Son regard se voulait fuyant et son ton hésitant, il se trouvait archi nul pour ces trucs-là, il n'était vraiment pas doué, c'était un euphémisme.

- t'as pas entendu ce que je viens de dire ? Elle n'est pas venue, elle m'a posé un lapin, elle est pas intéressée, ça me paraît clair.

- je te parlais pas de cette fille.

Martin se redressa immédiatement sur le canapé et il sonda son patron du regard, la conversation avait pris un tournant inattendu, il n'avait pas prévu de parler de sa vie privée aussi longtemps en sa compagnie, pas du tout.

- de qui alors ? À part toi, il n'y a eu personne. C'est quelqu'un de la rédac' ? Je te préviens, si c'est encore pour m'arranger le coup et que ça finisse comme aujourd'hui, je marche plus.

Yann sentit la panique l'envahir tout à coup, le courage qu'il avait ressenti il y a quelques secondes à peine à l'idée de se déclarer venait de se volatiliser dans l'air, totalement.

- t'as raison.
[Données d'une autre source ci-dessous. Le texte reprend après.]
(** ** [Write] succeeds and writes the format *)

Definition wstream (path : string) fs (st : wstate) (content : bytes) (w : world) : Prop :=
  ws_off st = u64 (N.of_nat (length content)) /\ stream path fs (ws_w st) content w.

Lemma triple_wstream {A} path fs st c (m : M A) Q :
  (ws_off st = u64 (N.of_nat (length c)) -> triple (wstream path fs st c) m Q) ->
  triple (wstream path fs st c) m Q.
Proof. intros H w Hw. apply H; [apply Hw|done]. Qed.

Lemma triple_write path fs st c b :
  triple (wstream path fs st c) (write st b) (fun st' => wstream path fs st' (c ++ b)).
Proof.
  unfold wstream, write. apply triple_pure. intros Ho.
  eapply triple_bind; [apply triple_wrap, triple_bufio_Write|]. intros b'. apply triple_ret. intros w Hw.
  split; [|done]. simpl. rewrite Ho, length_app. unfold u64. rewrite N.Div0.add_mod_idemp_l. f_equal. lia.
Qed.

Lemma out_of_order_spec k s r v t :
  out_of_order (Some k) s r = false <-> rec_lt (MkRec k v t s) r.
Proof.
  unfold out_of_order, rec_lt. simpl. destruct (bytes_compare k (Key r)) eqn:E.
  - apply bytes_compare_eq in E as <-. rewrite N.leb_gt. split; [auto|]. intros [H|[_ H]]; [border|done].
  - split; auto.
  - assert (Key r <b k) by (unfold bytes_lt; by rewrite bytes_compare_antisym, E).
    split; [done|]. intros [H1|[H1 _]]; [border|]. subst k. border.
Qed.

(** What the loop's [prevKey] and [prevSeq] say of the records still to come. *)
Definition prev_ok (prevKey : option bytes) (prevSeq : N) (rs : list Record) : Prop :=
  match prevKey with
  | None => True
  | Some k => forall r, r ∈ rs -> rec_lt (MkRec k [] Byte.x00 prevSeq) r
  end.

Lemma prev_ok_next nilEmpty r rs :
  sorted_records (r :: rs) -> prev_ok (key_slice nilEmpty (Key r)) (Seq r) rs.
Proof.
  intros [_ Hr]%sorted_records_cons. rewrite Forall_forall in Hr.
  unfold key_slice, prev_ok. destruct (Key r) as [|x k] eqn:Ek; [destruct nilEmpty; [done|]|];
    intros s Hs; specialize (Hr s Hs); unfold rec_lt in *; simpl; by rewrite Ek in Hr.
Qed.

Lemma data_block_cons compress r rs :
  data_block compress (r :: rs) = rec_bytes compress r ++ data_block compress rs.
Proof. done. Qed.

Lemma triple_write_records path fs nilEmpty compress rs prevKey prevSeq filter f index st c :
  sorted_records rs -> prev_ok prevKey prevSeq rs ->
  Bloom.add_all filter (Key <$> rs) = Some f ->
  (N.of_nat (length (c ++ data_block compress rs)) < 2 ^ 64)%N ->
  triple (wstream path fs st c)
    (write_records nilEmpty compress rs prevKey prevSeq filter index st)
    (fun r w => r.1 = (f, index ++ index_of compress (N.of_nat (length c)) rs) /\
                wstream path fs r.2 (c ++ data_block compress rs) w).
Proof.
  intros Hs. revert prevKey prevSeq filter index st c.
  induction rs as [|r rs IH]; intros prevKey prevSeq filter index st c Hp Hf Hl;
    cbn [write_records index_of fmap list_fmap Bloom.add_all] in *.
  { injection Hf as ->. apply triple_ret. intros w Hw. unfold data_block; simpl. by rewrite !app_nil_r. }
  assert (out_of_order prevKey prevSeq r = false) as ->.
  { destruct prevKey as [k|]; [|done]. apply (out_of_order_spec _ _ _ [] Byte.x00). apply Hp. by left. }
  destruct (Bloom.Add filter (Key r)) as [filter'|]; [|done]. simpl in Hf.
  set (c' := c ++ rec_bytes compress r).
  assert (c ++ data_block compress (r :: rs) = c' ++ data_block compress rs) as Ec
    by (unfold c'; by rewrite <- app_assoc, <- data_block_cons).
  rewrite Ec in Hl |- *.
  replace (N.of_nat (length c) + N.of_nat (length (rec_bytes compress r)))%N with (N.of_nat (length c'))
    by (unfold c'; rewrite length_app; lia).
  assert (rec_bytes compress r = rec_header r (stored compress r).1 (stored compress r).2 ++
            Key r ++ (stored compress r).1) as Er by done.
  destruct (stored compress r) as [sv typ]. cbn [fst snd] in Er.
  apply triple_wstream. intros Ho. cbn [of_option]. apply triple_bind_ret.
  assert (ws_off st = N.of_nat (length c)) as ->.
  { rewrite Ho. apply u64_small. unfold c' in Hl. rewrite !length_app in Hl. lia. }
  eapply triple_bind; [apply triple_write|]. intros st1. eapply triple_bind; [apply triple_write|]. intros st2.
  apply triple_bind with (fun st3 => wstream path fs st3 c').
  { unfold c'. rewrite Er. destruct sv as [|b sv].
    - apply triple_ret. intros w. by rewrite app_nil_r, app_assoc.
    - eapply triple_post; [apply triple_write|]. intros st3 w. by rewrite <- !app_assoc. }
  intros st3. eapply triple_post; [apply IH; [by apply sorted_records_cons in Hs as [? _]| |done|done]|].
  - by apply prev_ok_next.
  - intros [[f1 i1] st4] w. simpl. by rewrite <- app_assoc.
Qed.

Lemma triple_write_index path fs index st c :
  triple (wstream path fs st c) (write_index index st) (fun st' => wstream path fs st' (c ++ index_block index)).
Proof.
  revert st c; induction index as [|ie index IH]; intros st c; simpl.
  - apply triple_ret. intros w. unfold index_block; simpl. by rewrite app_nil_r.
  - eapply triple_bind; [apply triple_write|]. intros st'. eapply triple_post; [apply IH|].
    intros st2 w. unfold index_block; cbn [map concat]. by rewrite app_assoc.
Qed.

Lemma sub64_exact a b : (b <= a)%N -> (a < 2 ^ 64)%N -> sub64 (u64 a) (u64 b) = (a - b)%N.
Proof.
  intros Hab Ha. unfold sub64. rewrite (u64_small (u64 b)), !(u64_small a), (u64_small b) by (try apply u64_lt; lia).
  unfold u64. replace (a + (2 ^ 64 - b))%N with (a - b + 1 * 2 ^ 64)%N by lia.
  rewrite N.Div0.mod_add. apply N.mod_small. lia.
Qed.

Lemma length_footer a b c d e : length (footer_bytes a b c d e) = 44.
Proof. unfold footer_bytes. by rewrite !length_app, !length_le_bytes. Qed.

Lemma filter_of_total compress rs f :
  fits compress rs f -> rs <> [] ->
  exists f', filter_of rs = Some f' /\ Bloom.Decode (Bloom.Encode f') = inl f' /\ Bloom.wf f' /\
    forall k, k ∈ Key <$> rs -> Bloom.MayContain f' k = Some true.
Proof.
  intros (_ & _ & _ & Hs) Hne. assert (1 <= Z.of_nat (length rs))%Z by (destruct rs; simpl; [done|lia]).
  destruct (Bloom.NewForEntries_wf _ (1 # 100) ltac:(done) eq_refl eq_refl Hs) as (Hwf & Hb & Hh & Hl).
  destruct (Bloom.add_all_spec _ (Key <$> rs) Hwf) as (f' & HA & He & Hc).
  exists f'. split; [exact HA|]. split; [|split; [by eapply Bloom.extends_wf|done]].
  destruct He as (Enb & Enh & El & _). apply Bloom.Decode_Encode; rewrite ?Enb, ?Enh; auto. by rewrite El, Hl.
Qed.

Lemma triple_Write_body path fs nilEmpty compress rs f :
  sorted_records rs -> fits compress rs f -> filter_of rs = Some f ->
  triple (files_are (<[path := MkFile [] 0]> fs)) (Write_body nilEmpty path rs compress)
    (fun _ => files_are (<[path := MkFile (encode_table compress rs f) (length (encode_table compress rs f))]> fs)).
Proof.
  intros Hs (_ & Hlen & _) Hf. unfold Write_body. cbv zeta.
  set (T := encode_table compress rs f) in *.
  set (D := data_block compress rs). set (X := index_block (index_of compress 0 rs)).
  assert (T = ((D ++ X) ++ Bloom.Encode f) ++ footer_bytes (N.of_nat (length D)) (N.of_nat (length X))
    (N.of_nat (length (D ++ X))) (N.of_nat (length (Bloom.Encode f))) (N.of_nat (length rs))) as ET
    by (unfold T, encode_table; by rewrite <- !app_assoc).
  pose proof (f_equal length ET) as EL. rewrite !length_app in EL.
  assert (N.of_nat (length ([] ++ D)) < 2 ^ 64)%N as HD by (rewrite app_nil_l; clear -Hlen EL; lia).
  eapply triple_bind.
  { eapply triple_conseq; [|intros ? ? H; exact H|
      apply (triple_write_records path fs nilEmpty compress rs None 0 _ f [] (MkWs (bufio_New path) 0) [] Hs)];
      [|done|exact Hf|exact HD].
    intros w Hw. split; [done|]. split; [done|]. split; [done|]. by exists []. }
  intros [[f1 index] st]. cbn [fst snd app length]. apply triple_pure. intros [= -> ->].
  change (N.of_nat 0) with 0%N. fold D.
  apply triple_wstream. intros Ho. eapply triple_bind; [apply triple_write_index|]. intros st1. fold X.
  apply triple_wstream. intros Ho1. eapply triple_bind; [apply triple_write|]. intros st2.
  apply triple_wstream. intros Ho2. rewrite Ho, Ho1, Ho2.
  rewrite !sub64_exact, !u64_small by (rewrite ?length_app; lia).
  rewrite !length_app. replace (N.of_nat (length D + length X) - N.of_nat (length D))%N with (N.of_nat (length X)) by lia.
  replace (N.of_nat (length D + length X + length (Bloom.Encode f)) - N.of_nat (length D + length X))%N
    with (N.of_nat (length (Bloom.Encode f))) by lia.
  rewrite length_app in ET.
  eapply triple_bind; [apply triple_write|]. intros st3. rewrite <- ET.
  eapply triple_bind with (R := fun _ => files_are (<[path := MkFile T 0]> fs)).
  { apply triple_wrap. unfold wstream. apply triple_pure. intros _.
    eapply triple_post; [apply triple_bufio_Flush|]. intros b w H. apply H. }
  intros _. apply triple_wrap. eapply triple_post; [apply triple_file_Sync, lookup_insert_eq|].
  intros u w. by rewrite insert_insert_eq.
Qed.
Tu sais quoi ? On oublie.

- nan vas-y, dis-moi Yann, tu parlais  de qui ?

De moi, espèce d'idiot ! Je suis la bonne personne ! Voilà ce qu'il avait envie de lui hurler au visage, mais il n'en fit rien, il était bien trop lâche, Vincent avait raison, Martin était cent fois plus courageux que lui.
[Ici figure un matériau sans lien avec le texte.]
(* ===== verification/Table.v ===== *)
(** * Opened SSTables (src/sstable/table.go)

    [Open] parses a table's footer, index and filter; [Get] is the point
    lookup, [Iterator] the full scan compaction uses and [RangeIterator] the
    index-driven range scan.  [table_of] is the value [Open] returns on a
    written table; the theorems show that each way of reading it agrees with
    the reading of its records defined in Versions.v.  The reference count that
    defers closing and deleting the file is a state machine of its own. *)

From Stdlib Require Import QArith.
From S2P Require Import Prelude OrdMap GoIO IOLogic MemTable Versions SSTable.
From S2P Require Bloom.
From stdpp Require Import base gmap sets list strings numbers fin_maps sorting.
Open Scope nat_scope.

(** ** Data *)

(** The descriptor [file] is its contents: a table's file never changes.  A read
    through a descriptor that was closed, an error in Go, succeeds here; that the
    engine's readers never do so is shown in ReadersSteps.v ([open_table]). *)
Record Table := MkTable {
  t_path : string;
  t_file : bytes;
  t_index : list indexEntry;
  t_filter : Bloom.Filter;
  t_numEntries : N;
  t_minKey : option bytes;
  t_maxKey : option bytes;
  t_dataBlockSz : Z;
  t_fileSize : Z;
  t_refCount : Z;
  t_removeOnZero : bool;
  t_released : bool }.

Record Iterator := MkIter { it_r : bytes; it_pos : Z; it_limit : Z }.

Record RangeIterator := MkRange { ri_t : Table; ri_idx : nat; ri_end : option bytes; ri_maxSeq : N }.

Definition close_quiet : M unit := let! _ := attempt file_Close in ret tt.

(** ** [Open] *)

Definition errTruncatedIndex : error := ErrNew "sstable: truncated index entry".

(** The loop over the index block, on the bytes from [pos] on; running out of
    fuel is a panic. *)
Fixpoint parse_index (fuel : nat) (rest : bytes) (index : list indexEntry) : M (list indexEntry) :=
  match fuel with
  | O => panic
  | S fuel' =>
      match rest with
      | [] => ret index
      | _ =>
          if length rest <? 4 then throw errTruncatedIndex
          else
            let klen := N.to_nat (le_N (take 4 rest)) in
            let rest1 := drop 4 rest in
            if length rest1 <? klen + 8 then throw errTruncatedIndex
            else
              let key := take klen rest1 in
              let off := le_N (slice klen (klen + 8) rest1) in
              parse_index fuel' (drop (klen + 8) rest1) (index ++ [MkIdx key off])
      end
  end.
- ben t'as deviné, d'un autre rendez-vous arrangé avec une fille de la rédac', c'est ça dont je te parlais.

- ah ok. Bon je vais me prendre un truc à manger. Je te ramène quelque chose si tu veux.

- non, c'est bon, merci, j'irai plus tard.

Mal à l'aise en sa présence après ce qu'il pouvait certainement qualifier de déclaration la plus ratée de l'histoire, le plus vieux n'avait qu'une hâte c'était que son cadet s'en aille loin de son bureau le plus tôt possible.

- comme tu voudras. À tout à l'heure, Yann.

- à tout' Martin.

Son reporter se leva, il répondit au petit sourire qu'il lui adressa et à l'instant même où Martin referma la porte derrière lui, Yann prit sa place sur le canapé en se laissant choir comme une masse sur ce dernier, il était totalement désemparé, ils n'y arriveraient décidément jamais tous les deux, jamais.